++++ Stored data ++++
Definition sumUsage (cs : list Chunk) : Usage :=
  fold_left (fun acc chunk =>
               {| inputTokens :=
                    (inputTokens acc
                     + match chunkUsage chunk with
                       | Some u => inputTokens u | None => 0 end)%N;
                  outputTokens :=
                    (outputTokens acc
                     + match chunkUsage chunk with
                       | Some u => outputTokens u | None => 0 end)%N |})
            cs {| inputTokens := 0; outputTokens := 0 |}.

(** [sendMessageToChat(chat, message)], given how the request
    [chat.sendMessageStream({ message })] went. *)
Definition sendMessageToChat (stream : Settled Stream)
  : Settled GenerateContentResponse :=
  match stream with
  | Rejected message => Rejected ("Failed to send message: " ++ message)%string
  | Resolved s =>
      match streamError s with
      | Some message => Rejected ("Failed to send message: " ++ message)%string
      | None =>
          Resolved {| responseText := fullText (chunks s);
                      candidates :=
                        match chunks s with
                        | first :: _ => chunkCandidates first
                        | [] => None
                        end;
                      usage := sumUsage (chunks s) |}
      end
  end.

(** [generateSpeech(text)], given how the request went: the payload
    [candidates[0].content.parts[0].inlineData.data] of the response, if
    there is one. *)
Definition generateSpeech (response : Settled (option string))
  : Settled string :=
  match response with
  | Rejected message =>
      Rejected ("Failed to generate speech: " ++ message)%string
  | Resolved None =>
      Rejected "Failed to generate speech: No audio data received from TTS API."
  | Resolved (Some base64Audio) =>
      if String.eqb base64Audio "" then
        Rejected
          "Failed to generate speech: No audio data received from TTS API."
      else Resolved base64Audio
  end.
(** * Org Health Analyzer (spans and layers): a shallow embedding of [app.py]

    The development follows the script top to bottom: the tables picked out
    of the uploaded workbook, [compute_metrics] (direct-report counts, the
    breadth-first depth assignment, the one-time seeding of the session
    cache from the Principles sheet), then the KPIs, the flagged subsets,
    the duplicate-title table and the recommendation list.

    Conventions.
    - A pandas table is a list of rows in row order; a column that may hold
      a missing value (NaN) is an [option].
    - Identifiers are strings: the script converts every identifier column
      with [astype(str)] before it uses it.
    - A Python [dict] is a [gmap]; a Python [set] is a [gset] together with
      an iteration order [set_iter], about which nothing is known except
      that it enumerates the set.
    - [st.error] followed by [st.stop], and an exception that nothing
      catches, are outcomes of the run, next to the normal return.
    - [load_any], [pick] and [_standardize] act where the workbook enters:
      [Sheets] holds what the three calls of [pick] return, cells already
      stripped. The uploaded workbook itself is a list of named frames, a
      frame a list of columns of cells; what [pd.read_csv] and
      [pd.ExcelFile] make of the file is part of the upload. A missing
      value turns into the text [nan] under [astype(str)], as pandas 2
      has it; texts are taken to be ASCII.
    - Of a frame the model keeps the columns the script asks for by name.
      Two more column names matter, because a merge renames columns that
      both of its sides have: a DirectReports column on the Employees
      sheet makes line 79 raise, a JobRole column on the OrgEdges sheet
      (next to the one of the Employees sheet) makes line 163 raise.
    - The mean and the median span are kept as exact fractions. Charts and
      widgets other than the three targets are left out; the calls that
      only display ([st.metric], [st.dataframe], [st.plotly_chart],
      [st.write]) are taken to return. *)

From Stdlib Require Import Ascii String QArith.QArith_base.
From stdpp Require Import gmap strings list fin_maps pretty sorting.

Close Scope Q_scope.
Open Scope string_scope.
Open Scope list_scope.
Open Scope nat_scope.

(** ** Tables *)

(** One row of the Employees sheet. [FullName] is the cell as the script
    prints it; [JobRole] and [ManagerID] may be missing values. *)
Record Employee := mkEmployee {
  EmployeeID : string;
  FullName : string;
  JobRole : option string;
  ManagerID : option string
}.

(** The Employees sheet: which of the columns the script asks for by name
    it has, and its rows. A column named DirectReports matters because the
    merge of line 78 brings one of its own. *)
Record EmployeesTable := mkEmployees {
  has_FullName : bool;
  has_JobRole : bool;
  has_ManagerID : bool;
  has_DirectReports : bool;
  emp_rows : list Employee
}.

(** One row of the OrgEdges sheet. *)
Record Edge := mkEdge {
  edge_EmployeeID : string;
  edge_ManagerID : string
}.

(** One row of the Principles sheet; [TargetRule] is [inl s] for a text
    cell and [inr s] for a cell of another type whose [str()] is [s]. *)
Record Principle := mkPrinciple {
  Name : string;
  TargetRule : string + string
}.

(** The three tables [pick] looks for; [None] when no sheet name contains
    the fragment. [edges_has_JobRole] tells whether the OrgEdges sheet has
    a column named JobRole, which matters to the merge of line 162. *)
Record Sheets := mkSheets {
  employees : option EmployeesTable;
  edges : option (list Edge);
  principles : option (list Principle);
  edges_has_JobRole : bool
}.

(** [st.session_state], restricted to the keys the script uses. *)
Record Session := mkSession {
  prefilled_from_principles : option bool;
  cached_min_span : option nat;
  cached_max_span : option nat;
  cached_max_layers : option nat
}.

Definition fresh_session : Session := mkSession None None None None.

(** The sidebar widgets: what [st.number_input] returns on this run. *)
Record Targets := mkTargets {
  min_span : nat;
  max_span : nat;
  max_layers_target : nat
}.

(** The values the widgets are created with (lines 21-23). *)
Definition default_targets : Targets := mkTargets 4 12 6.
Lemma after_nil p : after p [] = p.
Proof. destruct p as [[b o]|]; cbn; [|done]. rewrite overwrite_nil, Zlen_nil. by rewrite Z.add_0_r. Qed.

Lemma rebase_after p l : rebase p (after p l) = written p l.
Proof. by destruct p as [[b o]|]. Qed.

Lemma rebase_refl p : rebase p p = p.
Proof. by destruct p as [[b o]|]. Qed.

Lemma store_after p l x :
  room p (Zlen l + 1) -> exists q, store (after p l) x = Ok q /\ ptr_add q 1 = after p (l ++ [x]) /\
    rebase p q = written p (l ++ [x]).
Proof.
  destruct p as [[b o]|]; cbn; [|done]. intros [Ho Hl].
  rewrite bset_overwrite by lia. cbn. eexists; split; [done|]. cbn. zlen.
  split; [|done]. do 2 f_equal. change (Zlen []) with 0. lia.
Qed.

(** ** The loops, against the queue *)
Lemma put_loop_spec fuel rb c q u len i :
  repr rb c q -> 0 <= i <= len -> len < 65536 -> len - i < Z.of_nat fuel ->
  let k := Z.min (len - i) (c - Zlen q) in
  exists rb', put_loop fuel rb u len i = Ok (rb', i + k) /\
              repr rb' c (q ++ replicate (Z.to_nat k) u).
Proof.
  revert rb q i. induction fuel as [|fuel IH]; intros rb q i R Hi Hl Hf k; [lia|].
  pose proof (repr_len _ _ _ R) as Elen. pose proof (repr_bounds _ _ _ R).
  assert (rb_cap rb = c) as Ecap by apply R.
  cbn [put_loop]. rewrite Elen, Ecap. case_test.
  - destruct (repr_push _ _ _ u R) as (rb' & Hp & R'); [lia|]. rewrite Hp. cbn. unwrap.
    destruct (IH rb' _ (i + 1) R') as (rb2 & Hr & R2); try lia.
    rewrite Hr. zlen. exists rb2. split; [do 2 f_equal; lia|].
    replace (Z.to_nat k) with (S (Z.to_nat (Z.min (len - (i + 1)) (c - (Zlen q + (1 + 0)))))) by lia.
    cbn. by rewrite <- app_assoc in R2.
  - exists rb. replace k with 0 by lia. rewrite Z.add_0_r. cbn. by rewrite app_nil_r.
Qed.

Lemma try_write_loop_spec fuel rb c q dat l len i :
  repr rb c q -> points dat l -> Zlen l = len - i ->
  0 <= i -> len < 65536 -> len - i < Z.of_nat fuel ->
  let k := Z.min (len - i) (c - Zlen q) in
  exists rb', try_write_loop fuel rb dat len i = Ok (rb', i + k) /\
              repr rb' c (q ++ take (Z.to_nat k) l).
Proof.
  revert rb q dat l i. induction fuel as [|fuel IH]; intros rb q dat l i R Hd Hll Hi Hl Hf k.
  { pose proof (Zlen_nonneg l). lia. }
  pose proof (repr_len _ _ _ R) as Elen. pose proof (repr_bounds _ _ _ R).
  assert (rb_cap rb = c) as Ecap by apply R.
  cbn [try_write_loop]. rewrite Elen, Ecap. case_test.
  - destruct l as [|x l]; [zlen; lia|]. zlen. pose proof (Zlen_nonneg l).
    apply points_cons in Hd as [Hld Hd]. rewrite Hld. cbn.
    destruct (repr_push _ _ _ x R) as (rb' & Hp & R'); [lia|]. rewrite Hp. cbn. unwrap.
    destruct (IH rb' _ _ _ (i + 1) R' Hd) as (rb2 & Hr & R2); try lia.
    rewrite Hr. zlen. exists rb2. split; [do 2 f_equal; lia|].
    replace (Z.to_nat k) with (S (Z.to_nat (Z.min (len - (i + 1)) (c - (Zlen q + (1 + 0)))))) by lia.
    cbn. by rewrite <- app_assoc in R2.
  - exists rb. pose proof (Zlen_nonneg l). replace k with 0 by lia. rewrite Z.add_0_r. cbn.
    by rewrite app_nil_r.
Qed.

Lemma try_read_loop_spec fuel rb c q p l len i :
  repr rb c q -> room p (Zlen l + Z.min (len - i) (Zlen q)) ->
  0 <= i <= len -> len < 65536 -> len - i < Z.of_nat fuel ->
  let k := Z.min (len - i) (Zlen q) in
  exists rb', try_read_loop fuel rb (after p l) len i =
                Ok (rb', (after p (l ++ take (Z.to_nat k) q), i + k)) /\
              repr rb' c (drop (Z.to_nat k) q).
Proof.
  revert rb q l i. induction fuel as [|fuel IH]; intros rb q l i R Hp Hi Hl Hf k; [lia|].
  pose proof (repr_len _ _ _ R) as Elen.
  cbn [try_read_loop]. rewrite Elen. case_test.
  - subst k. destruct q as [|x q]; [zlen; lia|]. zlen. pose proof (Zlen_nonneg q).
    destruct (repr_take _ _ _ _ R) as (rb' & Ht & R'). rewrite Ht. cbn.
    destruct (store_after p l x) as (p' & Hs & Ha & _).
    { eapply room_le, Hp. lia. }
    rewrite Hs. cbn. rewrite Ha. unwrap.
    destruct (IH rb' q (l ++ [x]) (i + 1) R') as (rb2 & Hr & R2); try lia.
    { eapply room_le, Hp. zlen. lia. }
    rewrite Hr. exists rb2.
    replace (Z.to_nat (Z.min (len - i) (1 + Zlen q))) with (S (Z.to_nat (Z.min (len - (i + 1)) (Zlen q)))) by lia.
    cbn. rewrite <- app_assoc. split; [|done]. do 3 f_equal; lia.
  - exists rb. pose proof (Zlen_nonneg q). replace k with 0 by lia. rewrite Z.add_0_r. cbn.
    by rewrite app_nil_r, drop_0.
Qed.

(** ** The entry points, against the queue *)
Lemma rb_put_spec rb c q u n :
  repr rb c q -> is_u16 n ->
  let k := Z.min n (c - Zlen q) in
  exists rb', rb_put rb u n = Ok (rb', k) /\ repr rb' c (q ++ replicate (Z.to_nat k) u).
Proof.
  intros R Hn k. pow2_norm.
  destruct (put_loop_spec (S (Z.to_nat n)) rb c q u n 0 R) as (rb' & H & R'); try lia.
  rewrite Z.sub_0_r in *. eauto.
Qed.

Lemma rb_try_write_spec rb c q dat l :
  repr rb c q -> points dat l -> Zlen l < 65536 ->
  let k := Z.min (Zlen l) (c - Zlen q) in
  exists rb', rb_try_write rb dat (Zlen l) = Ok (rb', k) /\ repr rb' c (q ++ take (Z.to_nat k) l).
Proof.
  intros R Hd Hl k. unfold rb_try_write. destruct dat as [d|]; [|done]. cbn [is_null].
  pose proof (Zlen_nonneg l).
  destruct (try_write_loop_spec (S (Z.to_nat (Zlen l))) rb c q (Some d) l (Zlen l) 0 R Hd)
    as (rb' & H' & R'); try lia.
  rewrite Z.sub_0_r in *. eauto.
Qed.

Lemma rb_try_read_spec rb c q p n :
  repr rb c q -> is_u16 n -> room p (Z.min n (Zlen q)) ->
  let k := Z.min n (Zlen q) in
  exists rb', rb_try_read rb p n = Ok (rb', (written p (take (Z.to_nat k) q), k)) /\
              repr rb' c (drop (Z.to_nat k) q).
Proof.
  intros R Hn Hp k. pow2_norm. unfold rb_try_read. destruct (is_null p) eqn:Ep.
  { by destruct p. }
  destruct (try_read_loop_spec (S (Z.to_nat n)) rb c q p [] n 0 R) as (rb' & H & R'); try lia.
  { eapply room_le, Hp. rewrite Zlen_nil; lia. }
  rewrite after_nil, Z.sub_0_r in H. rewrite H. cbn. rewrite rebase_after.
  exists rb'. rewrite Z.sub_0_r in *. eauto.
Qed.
++++
**Task to carry out:** Reproduce, word for word and in full, only the lines above that start at the line with "cbn. rewrite <- app_assoc." and run through the line with "let k := Z.min n (Zlen q) in", both ends included.

**Your solution:**
    cbn. rewrite <- app_assoc. split; [|done]. do 3 f_equal; lia.
  - exists rb. pose proof (Zlen_nonneg q). replace k with 0 by lia. rewrite Z.add_0_r. cbn.
    by rewrite app_nil_r, drop_0.
Qed.

(** ** The entry points, against the queue *)
Lemma rb_put_spec rb c q u n :
  repr rb c q -> is_u16 n ->
  let k := Z.min n (c - Zlen q) in
  exists rb', rb_put rb u n = Ok (rb', k) /\ repr rb' c (q ++ replicate (Z.to_nat k) u).
Proof.
  intros R Hn k. pow2_norm.
  destruct (put_loop_spec (S (Z.to_nat n)) rb c q u n 0 R) as (rb' & H & R'); try lia.
  rewrite Z.sub_0_r in *. eauto.
Qed.

Lemma rb_try_write_spec rb c q dat l :
  repr rb c q -> points dat l -> Zlen l < 65536 ->
  let k := Z.min (Zlen l) (c - Zlen q) in
  exists rb', rb_try_write rb dat (Zlen l) = Ok (rb', k) /\ repr rb' c (q ++ take (Z.to_nat k) l).
Proof.
  intros R Hd Hl k. unfold rb_try_write. destruct dat as [d|]; [|done]. cbn [is_null].
  pose proof (Zlen_nonneg l).
  destruct (try_write_loop_spec (S (Z.to_nat (Zlen l))) rb c q (Some d) l (Zlen l) 0 R Hd)
    as (rb' & H' & R'); try lia.
  rewrite Z.sub_0_r in *. eauto.
Qed.

Lemma rb_try_read_spec rb c q p n :
  repr rb c q -> is_u16 n -> room p (Z.min n (Zlen q)) ->
  let k := Z.min n (Zlen q) in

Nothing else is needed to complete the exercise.